The game took around 45 minutes. Over 2 hours as my needy wife was needing things. I was on the 3rd of 4 deployments so it could have lasted 1.5 hours or so. I played with 3 Rangers. After some plays knowing cards better, could be down to maybe an hour.
There is a deployment turn which means you place minions and/or monsters/bosses on either of the 4 spaces. That takes no time.
The meat of the turn is the action phase where each ranger gets 3 actions (in a 3 player game) and they can move, attack, or recover. You need to try and remove as many bad guys as possible so that all 4 of the spaces do not get filled to their designated max with minions which puts those spaces into panic and ends the game.
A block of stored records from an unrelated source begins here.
(** * FRED economic-indicators ETL: the transform stage and its orchestration

    A shallow embedding of [src/etl_pipeline.py] ([FredETLPipeline]).

    Numeric model.  A pandas [float64] cell is either a finite number, one of
    the two infinities, or NaN (pandas' missing marker).  Finite doubles are
    idealised as real numbers, which the square root of the standard deviation
    asks for: rounding and overflow are not modelled, and the two IEEE zeros
    are identified (a zero divisor counts as [+0]; the sign of an infinity
    never survives [transform_data], whose last step sends both infinities to
    NaN).  The special values follow IEEE 754.  Dates are integers (days since
    1970-01-01 in the examples).

    Reading the statements against binary64.  A finite result of the model
    is the value, in exact arithmetic, of the expression that the code
    evaluates in binary64; the stored double differs from it by the rounding
    of the operations.  Three kinds of statement would not survive the
    passage to binary64 unguarded, and are guarded:
    - a statement that a cell is a number (not missing) needs the operations
      behind it not to overflow, since an overflow gives an infinity that the
      last step of [transform_data] turns into NaN.  Such statements carry a
      range hypothesis ([quotient_in_range], [in_range]) wide enough for real
      data and far enough from [2^1024] that no intermediate result of the
      binary64 computation leaves the finite range;
    - a statement that rests on the test [std_val > 0] failing on equal
      values needs the mean of the values to be computed without rounding
      ([sum_is_exact]): the binary64 mean of [0.1, 0.1, 0.1] is
      [0.10000000000000002], the standard deviation is then positive and the
      z-scores are not 0;
    - a statement that a rolling average is the mean of its window needs the
      running sum to be exact ([small_integer]): where it rounds, what pandas
      stores depends on the values that have left the window as well.
    The last part of the file evaluates the same expressions over binary64
    numbers at inputs on both sides of these guards. *)

From Stdlib Require Import String.
From Stdlib Require Import Reals ROrderedType Lra Lia ZArith Bool Arith List.
From Stdlib Require Import Ascii Permutation Sorted.
From Stdlib Require Floats.
Import ListNotations.

Local Open Scope R_scope.

(** * Part I: the model *)

(** ** IEEE-style cells *)

Inductive float64 : Type :=
| Fin (r : R)
| PInf
| NInf
| NaN.

Definition isna (x : float64) : bool :=
  match x with NaN => true | _ => false end.

Definition notna (x : float64) : bool := negb (isna x).

Definition isinf (x : float64) : bool :=
  match x with PInf | NInf => true | _ => false end.

Definition isfinite (x : float64) : bool :=
  match x with Fin _ => true | _ => false end.

(** The real carried by a finite cell (0 elsewhere; only used on finite cells). *)
Definition to_R (x : float64) : R :=
  match x with Fin r => r | _ => 0 end.

(** Sign of a real, as a three-way comparison with 0. *)
Definition Rsign (r : R) : comparison := Rcompare r 0.

Definition fneg (x : float64) : float64 :=
  match x with
  | Fin a => Fin (- a)
  | PInf => NInf
  | NInf => PInf
  | NaN => NaN
  end.

Definition fadd (x y : float64) : float64 :=
  match x, y with
  | NaN, _ | _, NaN => NaN
  | Fin a, Fin b => Fin (a + b)
  | PInf, NInf | NInf, PInf => NaN
  | PInf, _ | _, PInf => PInf
  | NInf, _ | _, NInf => NInf
  end.

Definition fsub (x y : float64) : float64 := fadd x (fneg y).

(** An infinity times a finite number: the sign of the product, NaN at 0. *)
Definition inf_times (positive : bool) (b : R) : float64 :=
  match Rsign b with
  | Eq => NaN
  | Gt => if positive then PInf else NInf
  | Lt => if positive then NInf else PInf
  end.

Definition fmul (x y : float64) : float64 :=
  match x, y with
  | NaN, _ | _, NaN => NaN
  | Fin a, Fin b => Fin (a * b)
  | PInf, Fin b | Fin b, PInf => inf_times true b
  | NInf, Fin b | Fin b, NInf => inf_times false b
  | PInf, PInf | NInf, NInf => PInf
  | PInf, NInf | NInf, PInf => NInf
  end.

Definition fdiv (x y : float64) : float64 :=
  match x, y with
  | NaN, _ | _, NaN => NaN
  | Fin a, Fin b =>
      match Rsign b with
      | Eq => match Rsign a with
              | Eq => NaN
              | Gt => PInf
              | Lt => NInf
              end
      | _ => Fin (a / b)
      end
  | Fin _, _ => Fin 0
  | PInf, Fin b => match Rsign b with Lt => NInf | _ => PInf end
  | NInf, Fin b => match Rsign b with Lt => PInf | _ => NInf end
  | _, _ => NaN
  end.

Definition fsqrt (x : float64) : float64 :=
  match x with
  | Fin a => match Rsign a with Lt => NaN | _ => Fin (sqrt a) end
  | PInf => PInf
  | _ => NaN
  end.

(** Comparisons; every comparison with NaN is false. *)
Definition flt (x y : float64) : bool :=
  match x, y with
  | NaN, _ | _, NaN => false
  | Fin a, Fin b => match Rcompare a b with Lt => true | _ => false end
  | NInf, NInf | PInf, _ | Fin _, NInf => false
  | NInf, _ | Fin _, PInf => true
  end.

Definition fgt (x y : float64) : bool := flt y x.

Definition feq (x y : float64) : bool :=
  match x, y with
  | Fin a, Fin b => match Rcompare a b with Eq => true | _ => false end
  | PInf, PInf | NInf, NInf => true
  | _, _ => false
  end.

(** [numpy.sum] over a column (the order is immaterial in exact arithmetic). *)
Definition fsum (xs : list float64) : float64 := fold_right fadd (Fin 0) xs.

Definition of_nat (n : nat) : float64 := Fin (INR n).

(** ** pandas Series operations used by the transform

    A Series is the list of its cells in row order.  Every Series below is
    derived from the one [value] column, so index alignment is positional. *)

Fixpoint zip_with {A B C : Type} (f : A -> B -> C) (xs : list A) (ys : list B) : list C :=
  match xs, ys with
  | x :: xs', y :: ys' => f x y :: zip_with f xs' ys'
  | _, _ => []
  end.

(** [Series.shift(periods)]: rows move down, the first [periods] cells are NaN. *)
Definition shift (periods : nat) (xs : list float64) : list float64 :=
  firstn (length xs) (repeat NaN periods ++ xs).

(** [Series.pct_change(periods)]: [data / data.shift(periods) - 1].
    (Older pandas forward-fills NaN cells first; the frames reaching the
    transform carry no NaN value, see [dropna].) *)
Definition pct_change (periods : nat) (xs : list float64) : list float64 :=
  map (fun q => fsub q (Fin 1)) (zip_with fdiv xs (shift periods xs)).

(** [series * c] and the other scalar broadcasts. *)
Definition mul_scalar (xs : list float64) (c : float64) : list float64 :=
  map (fun x => fmul x c) xs.

Definition sub_scalar (xs : list float64) (c : float64) : list float64 :=
  map (fun x => fsub x c) xs.

Definition div_scalar (xs : list float64) (c : float64) : list float64 :=
  map (fun x => fdiv x c) xs.

(** Rolling windows first turn infinite cells into NaN. *)
Definition prep_values (xs : list float64) : list float64 :=
  map (fun x => if isinf x then NaN else x) xs.

(** The cells at positions [max 0 (i + 1 - w) .. i]. *)
Definition window {A : Type} (w i : nat) (xs : list A) : list A :=
  skipn (S i - w) (firstn (S i) xs).

(** [Series.rolling(window=w, min_periods=minp).mean()]: the mean of the
    non-NaN cells of each window, NaN when fewer than [minp] of them.  (pandas
    keeps a running sum that it updates as the window moves; in exact
    arithmetic that is the sum of the cells of the window.) *)
Definition rolling_mean (w minp : nat) (xs : list float64) : list float64 :=
  map (fun i =>
         let obs := filter notna (window w i (prep_values xs)) in
         if (minp <=? length obs)%nat
         then fdiv (fsum obs) (of_nat (length obs))
         else NaN)
      (seq 0 (length xs)).

(** [Series.mean()] (skipna): NaN cells are left out. *)
Definition mean (xs : list float64) : float64 :=
  let obs := filter notna xs in
  if (0 <? length obs)%nat then fdiv (fsum obs) (of_nat (length obs)) else NaN.

Definition fsq (x : float64) : float64 := fmul x x.

(** [Series.std()] (skipna, ddof = 1): NaN unless two cells at least are present. *)
Definition std (xs : list float64) : float64 :=
  let obs := filter notna xs in
  let count := length obs in
  if (count <=? 1)%nat then NaN
  else
    let avg := fdiv (fsum obs) (of_nat count) in
    let sqr := map (fun v => fsq (fsub avg v)) obs in
    fsqrt (fdiv (fsum sqr) (of_nat (count - 1))).

Definition count_if (p : float64 -> bool) (xs : list float64) : nat :=
  length (filter p xs).

(** The rank of [v] with [method='average']: the cells equal to [v] occupy the
    ordinal positions [less + 1 .. less + ties] of the ascending order and each
    receives their average.  NaN cells keep NaN ([na_option='keep']). *)
Definition rank_average (xs : list float64) (v : float64) : float64 :=
  if isna v then NaN
  else
    let obs := filter notna xs in
    let less := count_if (fun w => flt w v) obs in
    let ties := count_if (fun w => feq w v) obs in
    fdiv (fsum (map (fun k => of_nat (less + k)) (seq 1 ties))) (of_nat ties).

(** [Series.rank(pct=...)]; with [pct] the ranks are divided by the number of
    non-NaN cells. *)
Definition rank (pct : bool) (xs : list float64) : list float64 :=
  map (fun v =>
         let r := rank_average xs v in
         if pct then fdiv r (of_nat (length (filter notna xs))) else r)
      xs.

(** ** Frames *)

(** A row of the frame built by [extract_series]. *)
Record observation : Type := mk_observation {
  series_id : string;
  observation_date : Z;
  value : float64
}.

(** A row of the frame returned by [transform_data]: the three input columns
    and the six derived ones. *)
Record metrics_row : Type := mk_metrics_row {
  row_series_id : string;
  row_observation_date : Z;
  row_value : float64;
  mom_change : float64;
  yoy_change : float64;
  rolling_avg_3m : float64;
  rolling_avg_12m : float64;
  z_score : float64;
  percentile_rank : float64
}.

(** [df.dropna(subset=['value'])] *)
Definition dropna (df : list observation) : list observation :=
  filter (fun r => notna (value r)) df.

(** [df.sort_values('observation_date')]: ascending by date.  Rows with equal
    dates keep their order here, while pandas' default sort may exchange them;
    the data model has dates unique per series, and the statements that
    depend on the order of such rows assume it. *)
Fixpoint insert_by_date (r : observation) (rows : list observation) : list observation :=
  match rows with
  | [] => [r]
  | r' :: rest =>
      if (observation_date r <=? observation_date r')%Z
      then r :: rows
      else r' :: insert_by_date r rest
  end.

Definition sort_values (df : list observation) : list observation :=
  fold_right insert_by_date [] df.

(** Column assignment [df[name] = series]: a row the series has no cell for
    receives NaN. *)
Definition cell (col : list float64) (i : nat) : float64 := nth i col NaN.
The Rangers get 10 cards and can draw 5 of them at the start and also draw up to 5 at the start of any battle but their face down remaining deck is their health and if they get attacked and have no face down cards left to defend with, then they are eliminated. So, no health number, just the face down deck. So, at times you dont want to draw up to 5 as you might be low on face down cards and even though you might need an attack card that is in the deck, you might not draw it and then expose yourself to less defense cards. It’s a nice yin and yang for keeping the deck large enough but needing attack cards.
There are other interesting decisions in the game.
Say there are 2 putties in one area. You can move any number of Rangers to that area if they have actions left. Once there any Ranger can begin combat with an action and the other rangers in that space can join in the battle without using their actions. So, you need to think about which Ranger might need to recover if their cards are getting low and so you would need to keep those with some extra action activations.
Also, when fighting say 2 baddies, you lay out 2 baddie cards and you have to fight those cards. There are alternate turns…so it’s Ranger attack, then baddie, then Ranger, then baddie. Unless one of the baddie cards has a FAST keyword, then the baddies go first. BUT, no matter how many Rangers are part of that attack, not ALL the Rangers attack, just one of them. So, the more Rangers, essentially it’s the more cards you have to choose from, not upping the number of attacks you do.
So, studying the cards in each Rangers hand is crucial before thinking about which ones you send to an area for battles…one Ranger might have some non attack cards that wont be useful in one battle so that Ranger can head to the middle of the board to Power Up and shuffle all their cards in order to hopefully draw some needed attack cards for another battle while the other Rangers take out a few baddies in an area.
There is also energy tokens which need to be used for some card abilities. The better attacks need energy to power up. At the start of each battle, 2 energy are put in a shared area and each Ranger starts the game with 1. The best cards cost 3 energy so if you are fighting 4 baddies, you need to decide when to use the better cards, which Ranger would make better use of the shared energy tokens, etc.
There is a good amount to think about and strategize over.
The one negative for me is that in the deployment stage, up to 3 areas can get panicked right off the bat and so you really can be way behind the 8 ball during your first action phase…some unlucky deployments can end the game quickly after that even if you played one of your action phases perfectly. Also, dice rolls. The average number of hits from each die is just under 1. Most normal baddies have 2-3 health. I used 3 energy to roll 4 die with an advance attack card and got just 1 hit. Then, that baddie killed one of my Rangers. So, there is die roll randomness but it’s not too bad overall…most of the time, I took out who I was trying to.
Sorry to ramble…it’s an interesting game and now that I’ve been thinking about it so much, i need to play again!